Taking out the politics of the present, we also have the chance to create a new system fit for purpose in the 21st century and not one that reacts to replace past regulations, but one that is adaptable to the personalised medicines of the future where chain of custody and transport conditions are critical to medical efficacy. It’s a moment in time where if we look at the problem as ‘glass half empty’ we will just replace the old with the old. Yet if we take a ‘glass half full’ view of the world we have the chance to reimagine the supply chain verification process that will be an activate enabler of tomorrow’s medical delivery – from factory to patient and with the scope to build in new approaches like automation of customs documentation and AI-enhanced supply chains with warehouse robotics. In the case of the latter, Amazon is well known to already use this, and we don’t believe it will be too far into the future that pharma and national health providers realise the productivity gains that can be made in drug supply chains.

In our view, dropping out of the FMD is a key inflection point with respect to the UK’s pharma supply chain security. We either run the risk of being exposed to counterfeit drugs or it could be the first Western government to adopt blockchain for supply chain security. Not only would it be used for supply chain security, but it can also be used for the development of new networks in emerging areas like advanced therapies, creating the initial networks that will rapidly spread into mainstream pharma adoption globally – perhaps giving new resonance to the idea of global Britain. A system that regulators like the FDA and EMA may want to take learning from and build into their own future systems.

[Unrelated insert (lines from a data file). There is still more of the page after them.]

Lemma field_put_eq m bs h :
  (length bs ≤ m_size m)%nat → (m_ofs m + m_size m ≤ length h)%nat →
  field m (put m bs h) = bs ++ drop (length bs) (field m h).
Proof.
  intros Hb Hl. apply list_eq. intros k. unfold field. destruct (decide (k < m_size m)%nat).
  - rewrite lookup_take_lt, lookup_drop, lookup_put by lia. destruct (decide (k < length bs)%nat).
    + rewrite decide_True, lookup_app_l by lia. f_equal. lia.
    + rewrite decide_False, lookup_app_r, lookup_drop by lia.
      rewrite lookup_take_lt, lookup_drop by lia. f_equal. lia.
  - rewrite lookup_take_ge, lookup_app_r by lia. rewrite lookup_drop, lookup_take_ge by lia. done.
Qed.

Lemma put_bytes m bs h : Forall is_byte h → Forall is_byte bs → Forall is_byte (put m bs h).
Proof. intros Hh Hb. unfold put. rewrite !Forall_app. split_and!; [by apply Forall_take|done|by apply Forall_drop]. Qed.
End members.

(** ** The checksum *)
Definition counted (i : nat) (b : Z) : Z := if decide (148 ≤ i < 156)%nat then 32 else b.
Definition total (l : list Z) : Z := foldr Z.add 0 l.

Lemma sum_from_total h (i : nat) c :
  Forall is_byte h → 0 ≤ c → c + 256 * Z.of_nat (length h) < 2 ^ 32 →
  sum_from (Z.of_nat i) h c = c + total (imap (λ j, counted (i + j)) h).
Proof.
  intros H. revert i c. induction H as [|b h Hb _ IH]; intros i c Hc Hlt; cbn [sum_from]; [simpl; lia|].
  unfold is_byte in Hb. cbn [length] in Hlt.
  assert ((148 <=? Z.of_nat i) && (Z.of_nat i <? 156) = bool_decide (148 ≤ i < 156)%nat) as ->.
  { case_bool_decide as E.
    - apply andb_true_iff. split; [apply Z.leb_le|apply Z.ltb_lt]; lia.
    - apply andb_false_iff. destruct (decide (148 ≤ i)%nat); [right; apply Z.ltb_ge|left; apply Z.leb_gt]; lia. }
  replace (Z.of_nat i + 1) with (Z.of_nat (S i)) by lia. rewrite imap_cons. cbn [total foldr].
  assert ((if bool_decide (148 ≤ i < 156)%nat then 32 else b) = counted (i + 0) b) as ->
    by (unfold counted; case_bool_decide; [rewrite decide_True by lia|rewrite decide_False by lia]; done).
  assert (0 ≤ counted (i + 0) b < 256) as Hcb by (unfold counted; case_decide; lia).
  rewrite u32_small by lia. rewrite IH by lia.
  replace (imap (λ j, counted (S i + j)) h) with (imap ((λ j, counted (i + j)) ∘ S) h)
    by (apply imap_ext; intros j x _; simpl; f_equal; lia).
  unfold total. lia.
Qed.

Lemma chksum_total h : Forall is_byte h → length h = 512%nat → calculate_chksum h = total (imap counted h).
Proof.
  intros Hb Hl. unfold calculate_chksum. change 0 with (Z.of_nat 0) at 1. rewrite (sum_from_total h 0 0) by (done || lia).
  apply Z.add_0_l.
Qed.

(** Replacing the checksum itself does not change it. *)
Lemma chksum_put bs h :
  Forall is_byte h → length h = 512%nat → Forall is_byte bs → (length bs ≤ 8)%nat →
  calculate_chksum (put h_chksum bs h) = calculate_chksum h.
Proof.
  intros Hh Hl Hb Hbl. rewrite !chksum_total; [|done|done|by apply put_bytes|rewrite length_put; simpl; lia].
  f_equal. apply list_eq. intros k. rewrite !list_lookup_imap, lookup_put by (simpl; lia).
  case_decide as Hk; [|done]. simpl in Hk.
  destruct (lookup_lt_is_Some_2 bs (k - m_ofs h_chksum)) as [x ->]; [simpl; lia|].
  destruct (lookup_lt_is_Some_2 h k) as [y ->]; [lia|]. simpl. unfold counted. by rewrite !decide_True by lia.
Qed.

Lemma chksum_small h : Forall is_byte h → length h = 512%nat → 0 ≤ calculate_chksum h < 8 ^ 7.
Proof.
  intros Hh Hl. rewrite chksum_total by done.
  assert (Hs : ∀ l, Forall is_byte l → 0 ≤ total l ≤ 256 * Z.of_nat (length l)).
  { induction 1 as [|x l Hx _ IH]; [simpl; lia|]. unfold is_byte in Hx. cbn [total foldr length] in *. unfold total in IH. lia. }
  assert (Forall is_byte (imap counted h)) as Hf.
  { apply Forall_lookup. intros k x Hx. rewrite list_lookup_imap in Hx.
    destruct (h !! k) as [y|] eqn:Hy; [|done]. simpl in Hx. injection Hx as <-.
    pose proof (Forall_lookup_1 _ _ _ _ Hh Hy) as Hyb. unfold counted. case_decide; [unfold is_byte; lia|done]. }
  specialize (Hs _ Hf). rewrite length_imap, Hl in Hs. simpl in *. lia.
Qed.

(** Changing one byte elsewhere does. *)
Lemma chksum_insert h k b b' :
  Forall is_byte h → length h = 512%nat → is_byte b' → h !! k = Some b → b' ≠ b → ¬ (148 ≤ k < 156)%nat →
  calculate_chksum (<[k := b']> h) ≠ calculate_chksum h.
Proof.
  intros Hh Hl Hb' Hk Hne Hout. rewrite !chksum_total; [|done|done|by apply Forall_insert|by rewrite length_insert].
  assert (Ht : ∀ (l : list Z) j x y, l !! j = Some x → total (<[j := y]> l) = total l - x + y).
  { induction l as [|z l IH]; intros [|j] x y Hj; simpl in *; simplify_eq; [unfold total; simpl; lia|].
    change (foldr Z.add 0) with total. rewrite (IH _ _ _ Hj). lia. }
  assert (imap counted (<[k := b']> h) = <[k := b']> (imap counted h)) as ->.
  { apply list_eq. intros j. rewrite list_lookup_imap. destruct (decide (j = k)) as [->|Hj].
    - rewrite !list_lookup_insert_eq by (rewrite ?length_imap; by eapply lookup_lt_Some). simpl. unfold counted.
      by rewrite decide_False.
    - by rewrite !list_lookup_insert_ne, list_lookup_imap by done. }
  rewrite (Ht _ _ b); [lia|]. rewrite list_lookup_imap, Hk. simpl. unfold counted. by rewrite decide_False.
Qed.

(** ** The header that is made *)
Record made (name : list Z) (type size : Z) (h : list Z) : Prop := Made {
  md_length : length h = 512%nat;
  md_bytes : Forall is_byte h;
  md_name : field h_name h = name ++ replicate (100 - length name) 0;
  md_size : ∃ s, octal_of 11 size s ∧ field h_size h = s ++ [0];
  md_type : field h_typeflag h = [type];
  md_magic : field h_magic h = chars "ustar" ++ [0];
  md_version : field h_version h = [48; 48];
  md_prefix : field h_prefix h = replicate 155 0;
  md_chksum : ∃ s, octal_of 7 (calculate_chksum h) s ∧ field h_chksum h = s ++ [0] }.

Definition fits (m : member) (bs : list Z) : Prop := (m_ofs m + length bs ≤ 512)%nat.
Definition apart (m m' : member) (bs : list Z) : bool :=
  bool_decide (m_ofs m + m_size m ≤ m_ofs m')%nat || bool_decide (m_ofs m' + m_size m' ≤ m_ofs m)%nat.

Lemma field_put_apart m m' bs h :
  apart m m' bs = true → (length bs ≤ m_size m')%nat → (m_ofs m' + m_size m' ≤ 512)%nat → length h = 512%nat →
  field m (put m' bs h) = field m h.
Proof.
  unfold apart. rewrite orb_true_iff, !bool_decide_eq_true. intros Ha Hb Hm Hl. apply field_put_ne; lia.
Qed.
Lemma length_put_512 m bs h :
  length h = 512%nat → (length bs ≤ m_size m)%nat → (m_ofs m + m_size m ≤ 512)%nat → length (put m bs h) = 512%nat.
Proof. intros. rewrite length_put; lia. Qed.

Lemma wp_put_number m fmt v h (w : nat) (Q : list Z → unit → Prop) :
  m_size m = S w → 0 ≤ v < 2 ^ 32 → v < 8 ^ Z.of_nat w →
  (fmt = chars "%07o" ∧ w = 7%nat) ∨ (fmt = chars "%011o" ∧ w = 11%nat) →
  (∀ s, octal_of w v s → length (s ++ [0]) = m_size m → Forall is_byte (s ++ [0]) → Q (put m (s ++ [0]) h) tt) →
  wp (put_number m fmt v h) tt Q.
Proof.
  intros Hm Hv Hw Hf HQ. destruct (printf_octal v ∅ fmt w Hv Hw Hf) as (s & Hs & Hp).
  unfold put_number. rewrite u32_small, Hp by done. wp_steps. unfold put_string. rewrite reverse_involutive.
  destruct Hs as (Hoct & Hl & Hval). rewrite Hm. rewrite take_ge by lia. apply HQ.
  - done.
  - rewrite length_app, Hl. simpl. lia.
  - apply Forall_app. split; [|by repeat constructor]. eapply Forall_impl; [exact Hoct|]. unfold octal, is_byte. lia.
Qed.

Lemma chars_bytes s : Forall is_byte (chars s).
Proof.
  unfold chars. apply Forall_fmap, Forall_forall. intros a _. unfold is_byte. simpl.
  pose proof (Ascii.N_ascii_bounded a). lia.
Qed.
#[local] Hint Resolve chars_bytes : core.

Section make.
Context (name : list Z) (type size : Z).
Hypothesis Hname : Forall is_char name.
Hypothesis Hlen : (length name ≤ 99)%nat.
Hypothesis Htype : type = USTAR_REGULAR ∨ type = USTAR_DIRECTORY.
Hypothesis Hsize : 0 ≤ size < 2 ^ 31.

(** The header while it is filled in: what has been stored, in the order of the
    code. *)
Definition draft (mode sz mtime : list Z) : list Z :=
  put_string h_uname (chars "root") (put_string h_gname (chars "root") (put h_version [48; 48]
    (put_string h_magic (chars "ustar") (put h_typeflag [type] (put h_mtime mtime (put h_size sz
      (put_string h_gid (chars "0000000") (put_string h_uid (chars "0000000") (put h_mode mode
        (put_string h_name name (replicate 512 0))))))))))).

Lemma string_length m s : (0 < m_size m)%nat → (length (take (m_size m - 1) s ++ [0%Z]) ≤ m_size m)%nat.
Proof. intros Hm. rewrite length_app, length_take. simpl. lia. Qed.

Ltac in_member := first [apply string_length; simpl; lia | simpl; lia].
Ltac hdr_length := repeat (apply length_put_512; [|in_member|simpl; lia]); try apply length_replicate.
Ltac other_member := rewrite field_put_apart; [|reflexivity|in_member|simpl; lia|hdr_length].
Ltac this_member := rewrite field_put_eq; [|in_member|replace (length _) with 512%nat by (symmetry; hdr_length); simpl; lia].

Lemma draft_length mode sz mtime :
  length mode = 8%nat → length sz = 12%nat → length mtime = 12%nat → length (draft mode sz mtime) = 512%nat.
Proof. intros. unfold draft, put_string. hdr_length. Qed.

Lemma draft_bytes mode sz mtime :
  Forall is_byte mode → Forall is_byte sz → Forall is_byte mtime → Forall is_byte (draft mode sz mtime).
Proof.
  intros H1 H2 H3. assert (is_byte type) as Ht by (unfold is_byte, USTAR_REGULAR, USTAR_DIRECTORY in *; lia).
  assert (Forall is_byte name) as Hn by (eapply Forall_impl; [exact Hname|]; unfold is_char, is_byte; simpl; lia).
  assert (Hps : ∀ m s h, Forall is_byte h → Forall is_byte s → Forall is_byte (put_string m s h)).
  { intros m s h Hh Hs. apply put_bytes; [done|]. apply Forall_app. split; [by apply Forall_take|].
    constructor; [unfold is_byte; lia|constructor]. }
  unfold draft. repeat first [apply Hps | apply put_bytes]; auto.
  - apply Forall_replicate. unfold is_byte. lia.
  - repeat constructor; unfold is_byte; lia.
Qed.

Adopting blockchain, we can be the ones providing an immutable and secure platform around which new data hubs can be built, with new innovations plugging into to the chain linking the patient, doctor, innovators, devices and records in a way never before possible. It is now on the government to have a moment of Blue Sky thinking and provide the UK with the best possible supply chain security solution or risk being exposed to counterfeits.